Close to a decade of research culminated last month in the publication of research findings validating the usefulness of two of our prediction models: Choi et al, Fertil Steril 2013 (PreIVF-D) and Choi et al. presented at the Society for Gynecologic Investigations 60th Annual Scientific Meeting, Orlando Fl., 2013 (PredictIVF-D). (The PreIVF-D model is the basis for the Univfy PreIVF test, and the PredictIVF-D model is the basis for the Univfy PredictIVF test.)
The PreIVF-D model, which predicts the probability of live birth in the first IVF cycle, was tested retrospectively to determine its clinical utility. We wanted to create a model that could be used by the vast majority of clinics and so did not want the model to depend on very specific types of patient populations, payment systems, or clinical protocols. Therefore, data from three university-affiliated outpatient IVF clinics in three different countries was analyzed in the study to ensure that diverse sampling of data was represented.

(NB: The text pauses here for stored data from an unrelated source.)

(** X8. Removing an identifier that is not listed changes nothing and
    revokes nothing.  Removing a listed image, in a state the page can
    reach, takes its URLs, and only its URLs, out of the blob URL
    store: every image that stays keeps a live preview and a live
    converted URL. *)
Theorem removeImage_releases (s : Sys) (i : string) :
  reachable s ->
  (~ In i (map id (State.images (app s))) ->
   after (removeImage i s) = s /\ revoked (trace (removeImage i s)) = [])
  /\ (forall image,
        In image (State.images (app s)) -> id image = i ->
        (forall u, In u (liveUrls (world (after (removeImage i s))))
                   <-> In u (liveUrls (world s)) /\ ~ In u (handles image))
        /\ ~ In image (State.images (app (after (removeImage i s))))
        /\ S (length (State.images (app (after (removeImage i s)))))
           = length (State.images (app s)))
  /\ (forall other,
        In other (State.images (app s)) -> id other <> i ->
        In other (State.images (app (after (removeImage i s))))
        /\ In (preview other) (liveUrls (world (after (removeImage i s))))
        /\ (forall u, convertedUrl other = Some u ->
                      In u (liveUrls (world (after (removeImage i s)))))).
Proof.
  intros R. destruct (reachable_images s R) as (N & F).
  pose proof (reachable_storeOk s R) as St.
  destruct (removeImage_effect i s) as (E & RV).
  split; [|split].
  - intros A. destruct (find_absent i _ A) as (FN & FL).
    split; [|now rewrite RV, FN].
    unfold removeImage, setImagesWith, bind. rewrite FN, FL.
    cbn [ret value after trace fst snd]. destruct s as [[] ?]. reflexivity.
  - intros image H <-.
    pose proof (find_present image _ N H) as FP.
    split; [|split].
    + intros u. rewrite removeImage_live, FP. tauto.
    + rewrite E. intros X. apply filter_In in X.
      rewrite String.eqb_refl in X. destruct X as (_ & X). discriminate X.
    + rewrite E.
      pose proof (filter_length (fun img => String.eqb (id img) (id image))
                    (State.images (app s))) as FLen.
      rewrite (filter_find_distinct (id image) _ N), FP in FLen.
      exact FLen.
  - intros other H D.
    assert (K : In other (State.images (app (after (removeImage i s))))).
    { rewrite E. apply filter_In. split; [exact H|].
      destruct (String.eqb_spec (id other) i); [contradiction | reflexivity]. }
    split; [exact K|].
    apply (storeOk_live (after (removeImage i s)) other).
    + now apply removeImage_storeOk.
    + rewrite E. apply Forall_forall. intros img X. apply filter_In in X.
      now apply (proj1 (Forall_forall _ _) F).
    + exact K.
Qed.

Lemma removeImage_releases_witness :
  reachable convertedSys
  /\ liveUrls (world convertedSys) = ["blob:2"; "blob:1"; "blob:0"]
  /\ liveUrls (world (after (removeImage "uuid-0" convertedSys))) = ["blob:1"]
  /\ after (removeImage "uuid-7" convertedSys) = convertedSys.
Proof.
  split; [exact convertedSys_reachable|].
  split; [reflexivity|]. split; [reflexivity|].
  destruct (removeImage_releases convertedSys "uuid-7" convertedSys_reachable)
    as (A & _).
  apply A. vm_compute. intros [X|[X|[]]]; discriminate X.
Defined.

Lemma held_distinct (l : list ImageFile) (image : ImageFile) :
  NoDup (heldUrls l) -> In image l -> NoDup (handles image).
Proof.
  unfold heldUrls. induction l as [|a l IH]; cbn [flat_map]; intros N H;
    [destruct H|].
  apply NoDup_app_split in N. destruct N as (N1 & N2 & _).
  destruct H as [<-|H]; [exact N1 | now apply IH].
Qed.

(** X9. [clearAllImages] empties the list and takes every URL the
    images held out of the blob URL store; what stays in the store are
    the URLs that no image held any more. *)
Theorem clearAllImages_releases (s : Sys) (u : string) :
  State.images (app (after (clearAllImages s))) = []
  /\ (In u (liveUrls (world (after (clearAllImages s))))
      <-> In u (liveUrls (world s)) /\ ~ In u (heldUrls (State.images (app s))))
  /\ urls (world (after (clearAllImages s))) = urls (world s).
Proof.
  split; [apply clearAllImages_effect|].
  unfold clearAllImages. rewrite !after_bind.
  cbn [getState value after fst snd].
  change (world (after (setImages ?f ?x))) with (world x).
  split; [apply forEach_revokeImage_live | apply forEach_revokeImage_urls].
Qed.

Data from over 13,000 first IVF cycles was used to build a primary model, which was then ‘trained” to create the PreIVF Diversity (PreIVF-D) model applying a statistical method called boosted tree to analyze data from over 1,000 first IVF cycles. The resulting PreIVF-D model was independently validated using another set of more than 1,000 first IVF cycles.
Live birth probability as predicted using the PreIVF-D model was compared to the probability based on maternal age alone, as age is the prevailing method or primary predictor used in most reports in the infertility medical literature and websites. In 86% of cases studied, PreIVF-D generated significantly different probabilities of success than those based on age, and more than half had higher live birth probabilities than predicted by age. Over 40% of the patients had a personalized predicted success rate of greater than 45%, whereas the age-control model could not differentiate these patients from others. Most importantly, PreIVF-D had more than a 1,000-fold greater predictive power than the age-control model (likelihood scale), which represented a 36% improved log-likelihood in the prediction.
In another research project focusing on chances of IVF success after one or more prior IVF treatments, PredictIVF Diversity (PredictIVF-D) showed similar improved live birth predictive power compared to age based prediction. Boosted tree methods were used to analyze live birth outcomes from over 20,000 IVF cycles to create the PredictIVF-D model. This preliminary model was then “trained” using seven years of data and validated using a separate data set derived from more than 1000 IVF cycles. In 73% of cases, PredictIVF-D live birth probabilities were different than those generated by the age-based control model. PredictIVF-D showed a 75% improved predictive power and increased the predictive dynamic range from four discrete age-based probabilities to a continuous probability spectrum from 7% to 60%.
This greater predictive power over a wider probability spectrum means that both patients who are more likely and those who are less likely to conceive from IVF can be identified. When IVF procedures are better targeted to patients, all patients benefit; both those who can get pregnant sooner using IVF and those who can choose other paths to parenthood sooner, knowing that IVF is highly unlikely to work for them. Validation of these IVF prediction models is a major milestone in our efforts to provide new tools for better patient-specific counseling and thus better outcomes for patients.